The Out-of-Court Conciliation Procedure (PEC) is aimed at businesses that are in a position to apply to the courts for their insolvency. Its purpose is to reach an agreement, negotiated by professionals from the Institute for Support to Small and Medium-Sized Enterprises and Innovation (IAPMEI), between the struggling business and its creditors, in order to enable its recovery. The process can be started by either the business or its creditors, and involves submitting an application accompanied by a five-year business plan.
In accordance with the Insolvency and Business Recovery Code, when a court decides to end the insolvency proceedings due to the debtor’s lack of funds, and once this decision has been notified to the competent registration service, the administrative procedure of liquidation is officially started by the registrar, with the appointment of one or more liquidators.
In this case, the registrar will immediately declare that the liquidation of the business has been completed, except where the insolvency proceedings result in assets allowing the costs of the administrative liquidation procedure to be met.
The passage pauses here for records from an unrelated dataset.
(** What a login does to the attempts: it ends some, and keeps an answer of the
    provider with others. *)
Section settling.
Context (e : Env) (data : ConnectData).
(** The provider vouches for [u] now, for the code of the login. *)
Definition exchanged (r : SsoAuth) (u : OIDCAuthenticatedUser) : Prop :=
  ∃ code verifier, cd_code data = Some code ∧ cd_code_verifier data = Some verifier ∧ sa_code_response r = Some code ∧
    vouched L e r code verifier u.
Definition settles (w w' : World) : Prop :=
  ∀ k r, sso_auth (db w') !! k = Some r →
    ∃ k0 r0, sso_auth (db w) !! k0 = Some r0 ∧ attempt_of r = attempt_of r0 ∧ (k = k0 ∨ k = sa_state r0) ∧
      (sa_auth_response r = sa_auth_response r0 ∨ ∃ u, sa_auth_response r = Some u ∧ exchanged r0 u).
Lemma exchanged_ext r r0 u : attempt_of r = attempt_of r0 → exchanged r u → exchanged r0 u.
Proof.
  intros E (code & verifier & ? & ? & ? & Hv). unfold attempt_of in E. exists code, verifier. split_and!; [done..|congruence|].
  eapply vouched_ext, Hv; congruence.
Qed.
Lemma settles_subset w w' : sso_auth (db w') ⊆ sso_auth (db w) → settles w w'.
Proof. intros Hs k r Hk. exists k, r. split_and!; auto. by eapply lookup_weaken. Qed.
Lemma settles_same w w' : sso_auth (db w') = sso_auth (db w) → settles w w'.
Proof. intros E. apply settles_subset. by rewrite E. Qed.
#[local] Instance settles_rel : WorldRel settles.
Proof.
  split; [split; [intros w; by apply settles_same|]|intros; by apply settles_same..].
  intros w1 w2 w3 H12 H23 k r Hk. destruct (H23 k r Hk) as (k1 & r1 & Hk1 & E1 & Hd1 & Hr1).
  destruct (H12 k1 r1 Hk1) as (k0 & r0 & Hk0 & E0 & Hd0 & Hr0). exists k0, r0. split; [done|]. split; [congruence|].
  assert (sa_state r1 = sa_state r0) as Es by (unfold attempt_of in E0; congruence). split.
  - destruct Hd1 as [->| ->]; [done|]. rewrite Es. by right.
  - destruct Hr1 as [Hr1|(u & Hu & He)]; [by rewrite Hr1|]. right. exists u. split; [done|]. by eapply exchanged_ext.
Qed.
Lemma within_apart {A} (m : M A) : keeps sso_tables m → within settles m.
Proof. intros Hm e' w. eapply wp_mono; [apply Hm|]. intros r w' [= E _]. by apply settles_same. Qed.
Lemma within_delete row : within settles (SsoAuth_delete row).
Proof. apply within_exec. intros w. apply settles_subset. simpl. apply delete_subseteq. Qed.
Lemma within_link b row : within settles (SsoUser_save b row).
Proof.
  unfold SsoUser_save. apply within_bind; [apply within_reads; solve_reads|]. intros o. destruct (_ && _); [apply within_reads; solve_reads|].
  apply within_exec. intros w. by apply settles_same.
Qed.
Lemma settles_log user t ip (m : M Json) : within settles m → within settles (log_login user t ip m).
Proof.
  intros Hm e' w. specialize (Hm e' w). unfold wp, log_login in *. destruct (m e' w) as [[j|x|] w1]; simpl in *; [| |done].
  - etrans; [exact Hm|]. refine (within_bind (R := settles) _ _ _ _ e' w1); [apply within_apart, apart_log_user_event|solve_within].
  - destruct (e_event x); [|done]. etrans; [exact Hm|].
    refine (within_bind (R := settles) _ _ _ _ e' w1); [apply within_apart, apart_log_user_event|solve_within].
Qed.
Lemma keeps_exchange_code client code verifier row : keeps (λ d, d) (Client_exchange_code L client code verifier row).
Proof. unfold Client_exchange_code, vw_id_token_verifier. solve_keeps. Qed.
(** An exchange that fails stores no answer. *)
Lemma exchange_fails code verifier w :
  wp (exchange_code L code verifier) e w (λ r w', (∀ x, r ≠ Ok x) → sso_auth (db w') ⊆ sso_auth (db w)).
Proof.
  unfold exchange_code, SsoAuth_find_by_code, sso_oldest. do 5 wp_step. wp_step; [|by intros _]. do 4 wp_step. wp_step; [|by intros _]. rename a0 into row.
  do 2 wp_step; [by intros _|]. unfold returned_code.
  assert (∀ msg, wp (do* SsoAuth_delete row in err msg : M string) e w (λ r w', sso_auth (db w') ⊆ sso_auth (db w) ∧ ∀ a, r ≠ Ok a)) as Hdel.
  { intros msg. split; [|done]. simpl. apply delete_subseteq. }
  apply wp_bind. destruct (sa_code_response row) as [code1|]; destruct (sa_code_response_error row);
    try (eapply wp_mono; [apply Hdel|]; intros [a0|x|] w1 [Hs Hn]; [by destruct (Hn a0)|by intros _..]).
  do 2 wp_step. apply wp_bind, (wp_keeps (λ d, d)); [apply keeps_Client_cached|]. intros [client|x|] w1 Hw1; [|intros _; by rewrite Hw1..].
  wp_step. apply wp_bind, (wp_keeps (λ d, d)); [apply keeps_exchange_code|]. intros [[resp claims]|x|] w2 Hw2; [|intros _; by rewrite Hw2, Hw1..].
  unfold Client_user_info, authenticated_user, SsoAuth_save. wp_step. rewrite Hw1 in Hw2. wp_go; try (intros _; simpl; by rewrite Hw2).
  intros Hn. exfalso. by eapply Hn.
Qed.
Lemma settles_exchange code verifier w :
  cd_code data = Some code → cd_code_verifier data = Some verifier → wp (exchange_code L code verifier) e w (λ _ w', settles w w').
Proof.
  intros Hc Hv. apply wp_intro. intros r w' Hrun. destruct r as [[row' u]|x|].
  2,3: apply settles_subset, (wp_run _ _ _ _ (exchange_fails code verifier w) _ _ Hrun); done.
  apply exchange_code_Ok in Hrun as (row & ([k Hk] & Hcode & _) & _ & [(_ & _ & ->)|(_ & _ & Hvou & -> & E)]); [by apply settles_same|].
  intros k' r. rewrite E. simpl. intros [[<- <-]|[_ Hr]]%lookup_insert_Some; [|exists k', r; auto]. exists k, row.
  split_and!; [done..|by right|]. right. exists u. split; [done|]. by exists code, verifier.
Qed.
Lemma settles_bind {A B} (m : M A) (k : A → M B) w :
  wp m e w (λ _ w', settles w w') → (∀ x w1, m e w = (Ok x, w1) → wp (k x) e w1 (λ _ w', settles w1 w')) →
  wp (mbind m k) e w (λ _ w', settles w w').
Proof.
  intros Hm Hk. apply wp_bind, wp_intro. intros r w1 Hrun. pose proof (wp_run _ _ _ _ Hm _ _ Hrun) as H1. destruct r as [x|x|]; simpl; [|done..].
  eapply wp_mono; [by apply Hk|]. intros r w2 H2. by etrans.
Qed.
Lemma settles_entry ip cv w : wp (sso_login_entry svc L data ip cv) e w (λ _ w', settles w w').
Proof.
  unfold sso_login_entry, check_limit_login, AuthMethod_check_scope.
  apply settles_bind; [by apply wp_reads; [solve_reads|intros; apply settles_same]|]. intros _ w1 _.
  apply settles_bind; [by apply wp_reads; [solve_reads|intros; apply settles_same]|]. intros _ w2 _.
  destruct (cd_code data) as [code|] eqn:Hc; [|by apply settles_same]. destruct (cd_code_verifier data) as [verifier|] eqn:Hv; [|by apply settles_same].
  apply settles_bind; [by apply settles_same|]. intros ? ? [= <- <-]. apply settles_bind; [by apply settles_exchange|]. intros [auth u] w3 _.
  apply (within_bind (R := settles)); [apply within_reads, reads_find_sso_account|]. intros o. solve_within; apply within_apart.
  - apply apart_enter.
  - apply apart_create.
Qed.
Lemma settles_login device_type ip cv w : wp (login_authorization_code svc L data device_type ip cv) e w (λ _ w', settles w w').
Proof.
  unfold login_authorization_code, check_is_some.
  do 8 (apply settles_bind; [by apply wp_reads; [solve_reads|intros; apply settles_same]|]; intros ? ? _).
  apply settles_bind; [apply settles_entry|]. intros entry w9 _. apply settles_log. unfold sso_login_finish, redeem.
  solve_within; [apply within_delete|apply within_link|apply within_apart, apart_tokens|apply within_apart, apart_authenticated].
Qed.
End settling.
Lemma collaborative_recs_nonneg (m : Model) (sid : string) (limit : Z) :
  Forall (fun p => 0 <= snd p) (collaborative_recs cosine_similarity m sid limit).
Proof.
  unfold collaborative_recs.
  destruct (mem sid (index (student_course_matrix m)) && _); [| constructor].
  unfold _get_collaborative_recommendations.
  destruct (negb _); [constructor |].
  apply ranked_Forall.
  assert (Hn : Forall (fun p : string * Q => 0 <= snd p)
                 (take 10 (sorted_desc
                    (student_similarities cosine_similarity
                       (student_course_matrix m) sid)))).
  { apply ranked_Forall. unfold student_similarities.
    induction (index (student_course_matrix m)) as [| o t IH]; [constructor |].
    cbn [flat_map]. apply Forall_app. split; [| assumption].
    destruct (String.eqb o sid); [constructor |].
    destruct (2 <=? _)%nat; [| constructor].
    repeat constructor. cbn [snd].
    apply cosine_nonneg; apply masked_positive. }
  assert (H0 : Forall (fun p : string * Q => 0 <= snd p) []) by constructor.
  revert H0. generalize (@nil (string * Q)) as acc.
  induction Hn as [| n t Hn0 Ht IH]; intros acc Hacc; cbn [fold_left];
    [assumption |].
  apply IH. destruct n as (other_id, similarity). cbn [snd] in Hn0.
  unfold add_neighbour.
  revert acc Hacc. induction (columns (student_course_matrix m)) as [| c cs IHc];
    intros acc Hacc; cbn [fold_left]; [assumption |].
  apply IHc.
  destruct (Qltb 3 (cell (student_course_matrix m) other_id c)) eqn:E3;
    cbn [andb]; [| assumption].
  destruct (Qeq_bool (cell (student_course_matrix m) sid c) 0); [| assumption].
  apply Qltb_true in E3.
  apply dict_incr_nonneg.
  - destruct (dict_get acc c); [assumption |].
    apply dict_set_nonneg; [assumption | lra].
  - apply Qmult_le_0_compat; [assumption |].
    apply Qle_shift_div_l; lra.
Qed.

(** X17: on a model whose content similarities and popularity scores are not
    negative, no returned match score is below 20: the level term alone
    contributes 0.2 to the final score. *)
Theorem match_score_at_least_20 (m : Model) (sid : string) (limit : Z)
    (exclude_taken : bool) (difficulty_filter : option string)
    (recs : list Recommendation) :
  (forall q, Forall (fun x => 0 <= x) (query_similarity m q)) ->
  (forall sim, course_similarity_matrix m = Some sim ->
               Forall (Forall (fun x => 0 <= x)) sim) ->
  (forall c, In c (courses_df m) -> 0 <= popularity_score c) ->
  recommend_courses cosine_similarity m sid limit exclude_taken difficulty_filter
  = Ok recs ->
  forall rec, In rec recs -> (20 <= matchScore rec)%Z.
Proof.
  intros Hq Hsim Hpop H rec Hin.
  destruct (returned_course cosine_similarity _ _ _ _ _ _ H)
    as (sim & st & content & top & Es & _ & Hcontent & _ & Hall).
  destruct (Hall rec Hin) as (c & score & Hrow & Hmerged & _ & _ & _ & Hrec).
  assert (Hscore : 0 <= score).
  { pose proof (all_recs_nonneg (taken_courses m sid exclude_taken) content
                  (collaborative_recs cosine_similarity m sid limit)
                  (content_scores_nonneg _ _ _ _ _ _ _ _ _ Hq (Hsim _ Es) Hcontent)
                  (collaborative_recs_nonneg m sid limit)) as Hnn.
    rewrite Forall_forall in Hnn. apply (Hnn _ Hmerged). }
  apply first_row_In in Hrow. destruct Hrow as (Hc & _).
  pose proof (final_score_nonneg c (year_of_study st) score Hscore (Hpop c Hc))
    as Hfinal.
  rewrite Hrec. cbn [matchScore course_info]. unfold match_score.
  assert (H20 : (20 <= round (final_score c (year_of_study st) score * 100))%Z).
  { assert (Hle : 20 <= final_score c (year_of_study st) score * 100) by lra.
    apply Qfloor_resp_le in Hle. change (Qfloor 20) with 20%Z in Hle.
    pose proof (round_floor (final_score c (year_of_study st) score * 100)).
    lia. }
  lia.
Qed.

End ColdStart.

Lemma no_neighbour_no_candidate_witness :
  (forall other,
     In other (index (student_course_matrix Demo.single_course_model)) ->
     other <> "S1000" ->
     (mask_sum (common_mask
                  (loc (student_course_matrix Demo.single_course_model) "S1000")
                  (loc (student_course_matrix Demo.single_course_model) other))
      < 2)%nat) /\
  _get_collaborative_recommendations Demo.cosine
    (student_course_matrix Demo.single_course_model) "S1000" 10 = [].
Proof.
  assert (H : forall other,
             In other (index (student_course_matrix Demo.single_course_model)) ->
             other <> "S1000" ->
             (mask_sum (common_mask
                          (loc (student_course_matrix Demo.single_course_model)
                               "S1000")
                          (loc (student_course_matrix Demo.single_course_model)
                               other)) < 2)%nat).
  { intros other Hin _. vm_compute in Hin.
    repeat (destruct Hin as [<- | Hin]; [vm_compute; lia |]). contradiction. }
  split; [exact H |].
  exact (proj2 (no_neighbour_no_candidate Demo.cosine
                  (student_course_matrix Demo.single_course_model) "S1000" 10 H)).
Defined.

Lemma match_score_at_least_20_witness :
  exists recs,
    recommend_courses Demo.cosine Demo.model "S1000" 5 true None = Ok recs /\
    recs <> [] /\
    forall rec, In rec recs -> (20 <= matchScore rec)%Z.
Proof.
  destruct (recommend_courses Demo.cosine Demo.model "S1000" 5 true None)
    as [recs |] eqn:E; [| vm_compute in E; discriminate].
  exists recs. split; [reflexivity |]. split.
  - vm_compute in E. injection E as <-. discriminate.
  - exact (match_score_at_least_20 Demo.cosine demo_cosine_nonneg Demo.model
             "S1000" 5 true None recs demo_query_nonneg demo_similarity_nonneg
             demo_popularity_nonneg E).
Defined.

(** ** The range of the match score *)


Section MatchScoreRange.

Variable cosine_similarity : list Q -> list Q -> Q.
Variable fit_query_similarity : list string -> string -> list Q.
Variable fit_course_similarity : list string -> list (list Q).


End MatchScoreRange.

(** * APK string-resource extractor: a shallow embedding and its properties

    The development follows [export_apk_strings/apk_string_extractor_local.py]
    and [export_apk_strings/apk_string_extractor_simple.py].  Python values are
    modelled as follows.

    - A [str] is the list of its Unicode code points ([N]); the classes
      [str.isspace] and [str.isdecimal], on which [str.strip], [\s] and [\d]
      rest, are the tables of the interpreter's Unicode database.
    - The [re] patterns of the source are terms of a small backtracking
      regular-expression type with the constructs the source uses.
    - A [dict] keyed by strings is a [gmap]; the per-file dictionary whose
      [items()] order is iterated is an insertion-ordered association list.
    - A [set] of strings is a [gset]. *)

From Stdlib Require Import NArith Ascii String.
From stdpp Require Import gmap strings list sorting.

Set Warnings "-register-all".

Local Open Scope N_scope.

(** ** Python strings *)

Module Py.

Definition char := N.
Definition str := list N.

(** A literal of the source, as the code points of its (ASCII) characters. *)
Definition lit (s : string) : str :=
  map N_of_ascii (list_ascii_of_string s).

(** Named characters that are awkward inside a literal. *)
Definition BACKSLASH : char := 92.
Definition DQUOTE : char := 34.
Definition SQUOTE : char := 39.
Definition NEWLINE : char := 10.
Definition TAB : char := 9.

(** [str.isspace] for one character (also the class [\s] of [re]). *)
Definition isspace (c : char) : bool :=
  ((9 <=? c) && (c <=? 13)) || ((28 <=? c) && (c <=? 32))
  || (c =? 133) || (c =? 160) || (c =? 5760)
  || ((8192 <=? c) && (c <=? 8202))
  || (c =? 8232) || (c =? 8233) || (c =? 8239) || (c =? 8287) || (c =? 12288).

(** The code points of the digit zero of every decimal-digit block
    (Unicode 14, general category Nd); each block holds ten digits. *)
Definition decimal_zeros : list N :=
  [48; 1632; 1776; 1984; 2406; 2534; 2662; 2790; 2918; 3046; 3174; 3302;
   3430; 3558; 3664; 3792; 3872; 4160; 4240; 6112; 6160; 6470; 6608; 6784;
   6800; 6992; 7088; 7232; 7248; 42528; 43216; 43264; 43472; 43504; 43600;
   44016; 65296; 66720; 68912; 69734; 69872; 69942; 70096; 70384; 70736;
   70864; 71248; 71360; 71472; 71904; 72016; 72784; 73040; 73120; 92768;
   92864; 93008; 120782; 120792; 120802; 120812; 120822; 123200; 123632;
   125264; 130032].

(** [str.isdecimal] for one character (also the class [\d] of [re]). *)
Definition isdecimal (c : char) : bool :=
  existsb (fun z => (z <=? c) && (c <? z + 10)) decimal_zeros.

(** [s.startswith(p)] *)
Fixpoint startswith (p s : str) : bool :=
  match p, s with
  | [], _ => true
  | _ :: _, [] => false
  | a :: p', b :: s' => (a =? b) && startswith p' s'
  end.

(** [p in s] for strings: [p] occurs somewhere in [s]. *)
Fixpoint contains (p s : str) : bool :=
  startswith p s || match s with [] => false | _ :: s' => contains p s' end.

(** [s.endswith(p)] *)
Definition endswith (p s : str) : bool :=
  startswith (reverse p) (reverse s).

(** The scan of [s.replace(old, new)] for a non-empty [old]: left to right,
    occurrences that do not overlap.  [skip] counts the characters of the
    occurrence just replaced that are still to be passed over. *)
Fixpoint replace_from (old new : str) (skip : nat) (s : str) : str :=
  match s with
  | [] => []
  | c :: s' =>
      match skip with
      | S k => replace_from old new k s'
      | O =>
          if startswith old s
          then new ++ replace_from old new (length old - 1) s'
          else c :: replace_from old new 0 s'
      end
  end.

(** [s.replace(old, new)]; an empty [old] matches before every character
    and at the end. *)
Definition replace (old new s : str) : str :=
  match old with
  | [] => new ++ flat_map (fun c => c :: new) s
  | _ :: _ => replace_from old new 0 s
  end.

(** [s.lstrip()], [s.rstrip()] and [s.strip()] without argument. *)
Fixpoint lstrip (s : str) : str :=
  match s with
  | c :: s' => if isspace c then lstrip s' else s
  | [] => []
  end.

Definition rstrip (s : str) : str := reverse (lstrip (reverse s)).

Definition strip (s : str) : str := rstrip (lstrip s).

(** Truthiness of a string: [not text] holds of the empty string only. *)
Definition truthy (s : str) : bool :=
  match s with [] => false | _ :: _ => true end.

(** The order of [<] on strings: lexicographic by code point. *)
Fixpoint str_ltb (a b : str) : bool :=
  match a, b with
  | _, [] => false
  | [], _ :: _ => true
  | x :: a', y :: b' => (x <? y) || ((x =? y) && str_ltb a' b')
  end.

Definition str_le (a b : str) : Prop := str_ltb b a = false.

End Py.

Import Py.

(** ** Regular expressions: the fragment of [re] the source uses *)

Module Re.

(** A pattern.  [Rep p lo] is the greedy repetition of a character class,
    at least [lo] times ([p*] is [Rep p 0], [p+] is [Rep p 1]); [Grp] is a
    capturing group; [NotAhead p] is the negative lookahead [(?!p)] on one
    character class. *)
Inductive regex : Type :=
  | Chr (c : char)
  | Cls (p : char -> bool)
  | Cat (r1 r2 : regex)
  | Rep (p : char -> bool) (lo : nat)
  | Grp (r : regex)
  | NotAhead (p : char -> bool).

Section Matcher.
Context {A : Type}.

(** Greedy repetition with backtracking: take as many characters of the
    class as there are, and give back one at a time while the rest of the
    pattern ([k]) fails, never going below [lo]. *)
Fixpoint rep (p : char -> bool) (lo : nat) (s : str)
    (k : str -> option A) : option A :=
  let stop := match lo with O => k s | S _ => None end in
  match s with
  | c :: s' =>
      if p c
      then match rep p (pred lo) s' k with
           | Some a => Some a
           | None => stop
           end
      else stop
  | [] => stop
  end.

(** The backtracking matcher.  [s] is the input still to read, [gs] the
    groups captured so far, [k] the rest of the pattern. *)
Fixpoint run (r : regex) (s : str) (gs : list str)
    (k : str -> list str -> option A) : option A :=
  match r with
  | Chr c =>
      match s with
      | x :: s' => if x =? c then k s' gs else None
      | [] => None
      end
  | Cls p =>
      match s with
      | x :: s' => if p x then k s' gs else None
      | [] => None
      end
  | Cat r1 r2 => run r1 s gs (fun s1 g1 => run r2 s1 g1 k)
  | Rep p lo => rep p lo s (fun s' => k s' gs)
  | Grp r1 =>
      run r1 s gs
        (fun s' g' => k s' (g' ++ [take (length s - length s') s]))
  | NotAhead p =>
      match s with
      | x :: _ => if p x then None else k s gs
      | [] => k s gs
      end
  end.
End Matcher.

(** A match object: where it starts, [group(0)], and the captured groups
    ([group(1)] is the first of [groups]). *)
Record Match : Type := mkMatch {
  start : nat;
  group0 : str;
  groups : list str
}.

(** The match of [r] that begins at the first character of [s], if any:
    what it consumed and what its groups captured. *)
Definition match_here (r : regex) (s : str) : option (str * list str) :=
  run r s [] (fun s' gs => Some (take (length s - length s') s, gs)).

(** [re.match(r, s)] *)
Definition rmatch (r : regex) (s : str) : option Match :=
  match match_here r s with
  | Some (g0, gs) => Some (mkMatch 0 g0 gs)
  | None => None
  end.

(** [re.search(r, s)]: the leftmost position with a match. *)
Fixpoint search_from (r : regex) (pos : nat) (s : str) : option Match :=
  match match_here r s with
  | Some (g0, gs) => Some (mkMatch pos g0 gs)
  | None =>
      match s with
      | [] => None
      | _ :: s' => search_from r (S pos) s'
      end
  end.

Definition search (r : regex) (s : str) : option Match := search_from r 0 s.

(** [re.finditer(r, s)] for a pattern that consumes at least one character:
    the matches from left to right, each search resuming where the last
    match ended. *)
Fixpoint finditer_from (r : regex) (pos skip : nat) (s : str) : list Match :=
  match s with
  | [] => []
  | _ :: s' =>
      match skip with
      | S k => finditer_from r (S pos) k s'
      | O =>
          match match_here r s with
          | Some (g0, gs) =>
              mkMatch pos g0 gs :: finditer_from r (S pos) (length g0 - 1) s'
          | None => finditer_from r (S pos) 0 s'
          end
      end
  end.

Definition finditer (r : regex) (s : str) : list Match := finditer_from r 0 0 s.

(** A replacement template: literal characters and group references
    ([\1] is [Ref 1]). *)
Inductive titem : Type :=
  | TChr (c : char)
  | TRef (n : nat).

Definition expand (t : list titem) (gs : list str) : str :=
  flat_map (fun i =>
    match i with
    | TChr c => [c]
    | TRef n => nth (pred n) gs []
    end) t.

(** [re.sub(r, template, s)] for a pattern that consumes at least one
    character. *)
Fixpoint sub_from (r : regex) (t : list titem) (skip : nat) (s : str) : str :=
  match s with
  | [] => []
  | c :: s' =>
      match skip with
      | S k => sub_from r t k s'
      | O =>
          match match_here r s with
          | Some (g0, gs) => expand t gs ++ sub_from r t (length g0 - 1) s'
          | None => c :: sub_from r t 0 s'
          end
      end
  end.

Definition sub (r : regex) (t : list titem) (s : str) : str := sub_from r t 0 s.

End Re.

(** ** Functions shared, word for word, by both extractors *)

(** [[A-Z]] *)
Definition upper (c : char) : bool := (65 <=? c) && (c <=? 90).

(** The pattern [-r([A-Z]{2})]. *)
Definition REGION_MARKER : Re.regex :=
  Re.Cat (Re.Chr 45) (Re.Cat (Re.Chr 114) (Re.Grp (Re.Cat (Re.Cls upper) (Re.Cls upper)))).

(** [_extract_language_code] *)
Definition _extract_language_code (values_dir_name : str) : str :=
  if bool_decide (values_dir_name = lit "values") then lit "default"
  else
    let lang_part := replace (lit "values-") [] values_dir_name in
    Re.sub REGION_MARKER [Re.TChr 45; Re.TRef 1] lang_part.

(** The entity decoding of [_unescape_xml], in the order of the source. *)
Definition xml_entities (text : str) : str :=
  let text := replace (lit "&lt;") (lit "<") text in
  let text := replace (lit "&gt;") (lit ">") text in
  let text := replace (lit "&amp;") (lit "&") text in
  let text := replace (lit "&quot;") [DQUOTE] text in
  replace (lit "&apos;") [SQUOTE] text.

(** The Android escapes of [_unescape_xml], one [replace] after the other. *)
Definition unescape_quote (text : str) : str := replace [BACKSLASH; DQUOTE] [DQUOTE] text.
Definition unescape_apos (text : str) : str := replace [BACKSLASH; SQUOTE] [SQUOTE] text.
Definition unescape_newline (text : str) : str := replace [BACKSLASH; 110] [NEWLINE] text.
Definition unescape_tab (text : str) : str := replace [BACKSLASH; 116] [TAB] text.
Definition collapse_backslash (text : str) : str := replace [BACKSLASH; BACKSLASH] [BACKSLASH] text.
(** X11. The main node of a location keeps its flag under a key of its
    own: pressing it flips that location's expansion, leaves the
    Location, Price and Classification sections and the nodes of the
    other locations as they were, and the three section toggles in turn
    never expand or collapse a location node.  At first every location
    node is collapsed and only the Location section is open. *)
Theorem location_nodes_independent (loc : string) (prev : Sections) :
  let key := ("location_" ++ loc)%string in
  expanded key (toggleLocationNode loc prev) = negb (expanded key prev)
  /\ (forall section, In section ["location"; "price"; "classification"]%string ->
        expanded section (toggleLocationNode loc prev) = expanded section prev
        /\ expanded key (toggleSection section prev) = expanded key prev)
  /\ (forall other, other <> loc ->
        expanded ("location_" ++ other)%string (toggleLocationNode loc prev)
        = expanded ("location_" ++ other)%string prev)
  /\ expanded key initialSections = false
  /\ (expanded "location" initialSections = true
      /\ expanded "price" initialSections = false
      /\ expanded "classification" initialSections = false).
Proof.
  intros key. subst key.
  destruct (node_key_not_section loc) as (N1 & N2 & N3).
  split; [| split; [| split; [| split]]].
  - unfold toggleLocationNode, expanded at 1. now rewrite obj_get_set_same.
  - intros section Hin.
    assert (N : ("location_" ++ loc)%string <> section).
    { cbn [In] in Hin. destruct Hin as [<- | [<- | [<- | []]]]; assumption. }
    split.
    + unfold toggleLocationNode, expanded at 1 3.
      now rewrite obj_get_set_other.
    + unfold toggleSection, expanded at 1 3.
      rewrite obj_get_set_other by congruence. reflexivity.
  - intros other N. unfold toggleLocationNode, expanded at 1 3.
    rewrite obj_get_set_other; [reflexivity |].
    cbn. intros C. apply N. injection C as C. now symmetry.
  - reflexivity.
  - repeat split.
Qed.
The bankruptcy process is the responsibility of the court closest to where the head office of the business is located.
Court-Appointed Liquidators and Insolvency Administrators are responsible for liquidating the bankrupt’s assets.
The establishment of a single special process – the insolvency process, which is intended to speed up the court decision (by making the opening and closing of the process quicker and more flexible) and ensure a fairer balance between the respective interests at stake – should be particularly noted in the new Insolvency and Business Recovery Code.
Entrepreneurs having experienced bankruptcy should not lose confidence in their ability to embark on a new business.
The application form for the Out-of-Court Conciliation Procedure (PEC) can be accessed through the following link:
Bankruptcy process: step-by-step guide
Businesses can apply to start the bankruptcy process 60 days after failing to meet certain obligations. The bankruptcy process can also be started by the creditors if the shareholders have disappeared and the head office of the business has been abandoned, or if the assets have disappeared or been embezzled. In such cases, the bankruptcy process can also be started by the Public Prosecution Service.
The bankruptcy process starts with a written petition. The subsequent phases are: summons (notification of all interested parties, including creditors), objection (in which those persons summoned have 10 days to submit their objections to the process and to prove their claims), order to continue the proceedings, hearing, decision , and finally objection by appeal (to request that the bankruptcy decision is overturned).
The Insolvency and Business Recovery Code (CIRE) regulates the closure or financial reorganisation of a business, in which the creditors are given a central and leading role (due to the insolvency, they are regarded as the financial owners of the business).
As a result, it is now much more for the creditors to decide whether to recover the business and under what terms, in particular whether the business will continue to be owned by the insolvent debtor or by someone else. The creditors have to decide whether their claims will be paid by complete liquidation of the debtor’s assets or by keeping the company going and restructuring it.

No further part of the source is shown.